Why Does it Always Have to Be So Hard?

Where to start?

Tuesday was the one year anniversary of my losing Trey. I can remember almost everything about that day in vivid detail - what I wore, what time I called the doctor's office asking for an ultrasound, the list I made of things to ask which I then never needed, playing a game on my iPhone in the waiting room, joking with the ultrasound tech, answering her questions as she turned the screen away from me as if somehow that would save me from having to find out my baby had died..............

The day actually went okay. I was and still am sad and if I think about it too long I start to cry but I think that's normal. I think being pregnant again helps because I have hope that this will be our live, healthy baby.

It was back to Dr. Coulam's yesterday and the ultrasound went really well. The baby had a bit of a growth spurt and is now measuring a few days ahead. The heart rate was 171 so that is right on track as well. What wasn't so great was my blood work which once again came back showing elevated natural killer cell activity. The doctor doesn't understand why it keeps going up instead of going down since I have had the intralipid treatment.

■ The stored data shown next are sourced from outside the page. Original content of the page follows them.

(** X15.  In a product build [balance] always returns, for rates that are
    not negative and finite, page sizes that are powers of two, and a cache
    and a floor whose bytes fit in 64 bits: no
    [guarantee] fires and no conversion of a double is out of range, in the
    cold cycle, when the floor does not fit in the cache, and when pages
    are converted.  Started with empty lists, it ends with empty lists. *)
Theorem balance_returns_in_product_build (g : Globals)
    (m : Machine ZPage World) (this : ZPageCacheBalance ZPage)
    (minimal_small minimal_medium : Z) :
  let sampled := initialize_page_count m this in
  globals_ok g -> page_sizes_ok g -> medium_rate_finite g ->
  cache_ok g sampled ->
  calculate_minimal_small g sampled = Return minimal_small ->
  calculate_minimal_medium g sampled = Return minimal_medium ->
  ZPageSizeSmall g * minimal_small + ZPageSizeMedium g * minimal_medium
  < size_t_modulus ->
  ASSERT g = false ->
  _loaner_list this = [] -> _debtor_list this = [] ->
  exists m' this',
    balance g (m, this) = Return (m', this')
    /\ _loaner_list this' = [] /\ _debtor_list this' = [].
Proof.
  intros sampled Hg Hd Hfin Hc Hms Hmm Hfit Hproduct Hloaner Hdebtor.
  unfold balance. rewrite !assert_true by (left; exact Hproduct).
  cbn [bind]. destruct (is_warm g) eqn:Hwarm.
  - rewrite (need_to_balance_warm g m this Hwarm).
    change (initialize_page_count (lock m) this) with sampled.
    destruct (Z_le_gt_dec
                (ZPageSizeSmall g * minimal_small
                 + ZPageSizeMedium g * minimal_medium)
                (cache_bytes g sampled)) as [Hfeas|Hinf].
    + destruct (calculate_optimal_medium_fits g sampled Hg Hd Hfin Hc)
        as (om & Hom & Hom0 & Hfits).
      destruct (calculate_optimal_small_returns g sampled om Hg Hc Hom Hom0
                  Hfits (or_introl Hproduct)) as (os & Hos).
      destruct (solver_outcome g sampled _ _ _ Hg Hd Hc Hms Hmm Hfeas Hos)
        as (ts & tm & Hdet & _).
      rewrite Hdet. cbn [bind].
      destruct (negb (tm =? _available_medium sampled)).
      * destruct (loan_pages _ _ _) as [w loaned]. cbn [bind].
        match goal with
        | |- exists m' this', remap g (unmap (?m1, ?this1)) = _ /\ _ =>
            destruct (unmap_protocol_aux m1 this1) as (_ & Hunmap);
            destruct (unmap (m1, this1)) as [m2 this2]
        end.
        cbn [snd] in Hunmap. subst this2. unfold remap, map_pages.
        match goal with
        | |- context [create_pages_for_debtor g (?m2, ?this2)] =>
            destruct (create_pages_for_debtor_count_aux g m2 this2)
              as (created & _ & Hcreate & _);
            destruct (create_pages_for_debtor g (m2, this2)) as [m3 this3]
        end.
        cbn [snd] in Hcreate. subst this3.
        match goal with
        | |- context [map_each g ?pages m3] =>
            destruct (map_each_product g pages Hproduct m3) as (m4 & Hmap)
        end.
        rewrite Hmap. cbn [bind]. unfold insert_pages_to_page_cache.
        eexists _, _. split; [reflexivity|]. split; reflexivity.
      * eexists _, _. split; [reflexivity|].
        split; [exact Hloaner|exact Hdebtor].
    + rewrite (determine_balance_necessity_infeasible g sampled _ _
                 Hg Hc Hms Hmm Hfit) by lia.
      cbn [bind]. eexists _, _. split; [reflexivity|].
      split; [exact Hloaner|exact Hdebtor].
  - rewrite (need_to_balance_cold g m this Hwarm). cbn [bind].
    exists m, this. split; [reflexivity|]. split; assumption.
Qed.
(** The whole run of the chat path in its streaming sub-case. *)
Lemma chat_stream_run (self : Vertex) (text_output record : value)
    (is_async : bool) (items : list value) :
  pydict_get (results self) "message" = Some text_output ->
  plain_text_output text_output = true ->
  params self !! INPUT_FIELD_NAME = Some (VIter is_async items) ->
  pydict_get (results self) "record" = Some record ->
  takes_attributes record = true ->
  is_iterable (params_get (params self) "files" (VList [])) = true ->
  exists store arts,
    chat self
    = Outcome (inr (VStr ""))
        (set_artifacts arts
           (set_will_stream true
              (set_built_object (VDict store) (set_results store self)))) []
    /\ pydict_get store "message" = Some (VStr "").
Proof.
  intros Hmsg Hplain Hparam Hrec Htakes Hfiles.
  destruct (chat_files_run self self Hfiles) as [fs Hfs].
  destruct (py_getattr_setattr record "message" (VStr "")
              (set_results (pydict_set (results self) "message" (VStr "")) self)
              Htakes) as (record' & Hset & _).
  assert (Hrec' : pydict_get (pydict_set (results self) "message" (VStr ""))
                    "record" = Some record).
  { rewrite pydict_get_set_ne by discriminate. exact Hrec. }
  set (store := pydict_set (pydict_set (results self) "message" (VStr ""))
                  "record" record').
  exists store. eexists. split.
  - unfold _process_chat_component, bind, get_self; simpl.
    rewrite Hfs; simpl. unfold py_getitem. rewrite Hmsg; simpl.
    rewrite (params_get_Some _ _ VNone _ Hparam); simpl.
    assert (Hms : chat_message_case py_str serialize_field
                    (VIter is_async items) text_output self
                  = chat_stream_case self).
    { by destruct text_output. }
    assert (HA : is_AIMessage text_output = false) by (by destruct text_output).
    assert (HU : is_UnbuiltObject text_output = false)
      by (by destruct text_output).
    rewrite HA, HU; simpl. rewrite Hms.
    unfold chat_stream_case, bind, get_self, modify, py_getitem; simpl.
    rewrite Hrec'; simpl. rewrite Hset; simpl. reflexivity.
  - unfold store. rewrite pydict_get_set_ne by discriminate.
    apply pydict_get_set_eq.
Qed.

(** X19: Whenever the interface branch of [_run] returns, the built result is
    the built object. *)
Theorem run_result_is_built_object (self : Vertex) (vertex_type : string) :
  res (run true vertex_type self) = inr tt ->
  _built_result (final (run true vertex_type self))
  = _built_object (final (run true vertex_type self)).
Proof.
  unfold _run. rewrite bind_outcome.
  match goal with
  | |- context [match ?a self with _ => _ end] =>
      destruct (a self) as [[e0|message] v0 tr0]
  end; [discriminate|].
  unfold bind, get_self, modify; simpl.
  destruct (is_iterator (_built_object v0));
    [destruct (py_truthy (params_get (params v0) "return_record"
                            (VBool false)));
     destruct message as [m|]|];
    simpl; try discriminate; try (intros _; reflexivity).
  destruct (Record_init m (artifacts v0) v0) as [[e1|record] v1 t1]; simpl;
    [discriminate|intros _; reflexivity].
Qed.
(** * n54-xdf-fun: the two XDF editing scripts, embedded and verified

    [src/n54-excel-validation-modifier.py] edits an XDF document from the rows
    of a spreadsheet; [src/xdf-freedom.py] renames categories and table titles.
    Both scripts parse the document with ElementTree, mutate texts and
    attributes in place and write the tree back.  The embedding keeps that
    shape: a document is an [Element] tree, a reference to a child is its
    position in the parent, and a run returns the tree that is written
    together with the lines it printed. *)

From Stdlib Require Import ZArith String Ascii List Bool Lia.
From Stdlib Require Import DecimalString.
From Stdlib Require Import Floats.SpecFloat.
From stdpp Require Import gmap strings list.

#[local] Set Warnings "-register-all".

Local Open Scope string_scope.
Local Open Scope Z_scope.

(** ** Python values and builtins *)

Module Py.

(** A Python [str] is held as the string of its UTF-8 bytes: equality, the
    empty string, concatenation and the search for an ASCII substring are the
    same on both sides, and a string of bytes below 128 is ASCII text. *)

(** What a spreadsheet cell holds once openpyxl has read it: nothing, text,
    an integer, a binary64 float, a boolean, a date or time of day (a
    [datetime], [date] or [time], by its ordinal), or a duration (a
    [timedelta], by its microseconds). *)
Inductive pyval :=
  | PNone
  | PStr (s : string)
  | PInt (z : Z)
  | PFloat (f : spec_float)
  | PBool (b : bool)
  | PDateTime (ordinal : Z)
  | PTimeDelta (microseconds : Z).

She suggested I come back Monday for another intralipid IV and I asked if it has a better chance of working the second time around of if it would be worthwhile to try IVIg. She said that the IVIg is super expensive and I, like a total naive idiot, said that my insurance had agreed to cover it. She said in that case it was definitely worth trying that over the intralipids to see if I had a better response.

Back in July I had gotten prior approval for Gammagard as a treatment for recurrent pregnancy loss and so with that in hand I figured piece of cake. WRONG! The pharmacy called Blue Cross and they said that they would deny the claim. The pharmacy relayed that to me and so I called Blue Cross. Over and hour later I was told to call CareMark who administers my pharmacy benefits (despite me only having a Blue Cross insurance card which makes zero mention of someone else handling the pharmacy benefits). Anyway, a call to them and half an hour later I have confirmed my pre-approval for the IVIg and yet somehow now there's extra conditions such as it has to be ordered through a retail pharmacy and billed through my pharmacy benefits, not my medical benefits and on and on with a whole bunch of stuff that makes zero sense to me. A call back to the pharmacy yields the statement that they don't believe they will get reimbursed. At this point I give up for the night. It's exhausting and stressful (no wonder my natural killer cells are elevated) and something doesn't seem right about having to fight so hard for something that could potentially save my baby's life.

I spoke with the pharmacy again this morning, this time with a reimbursement specialist who agreed to all CareMark and check on if my pharmacy benefits really will cover the medicine like they said they would. Of course, it's now been hours since I spoke with her and I haven't heard back so that's probably bad news right? Or, was it good news and now she's just trying to find a nurse to come to my house to administer the IV?

I wish things didn't have to be this hard.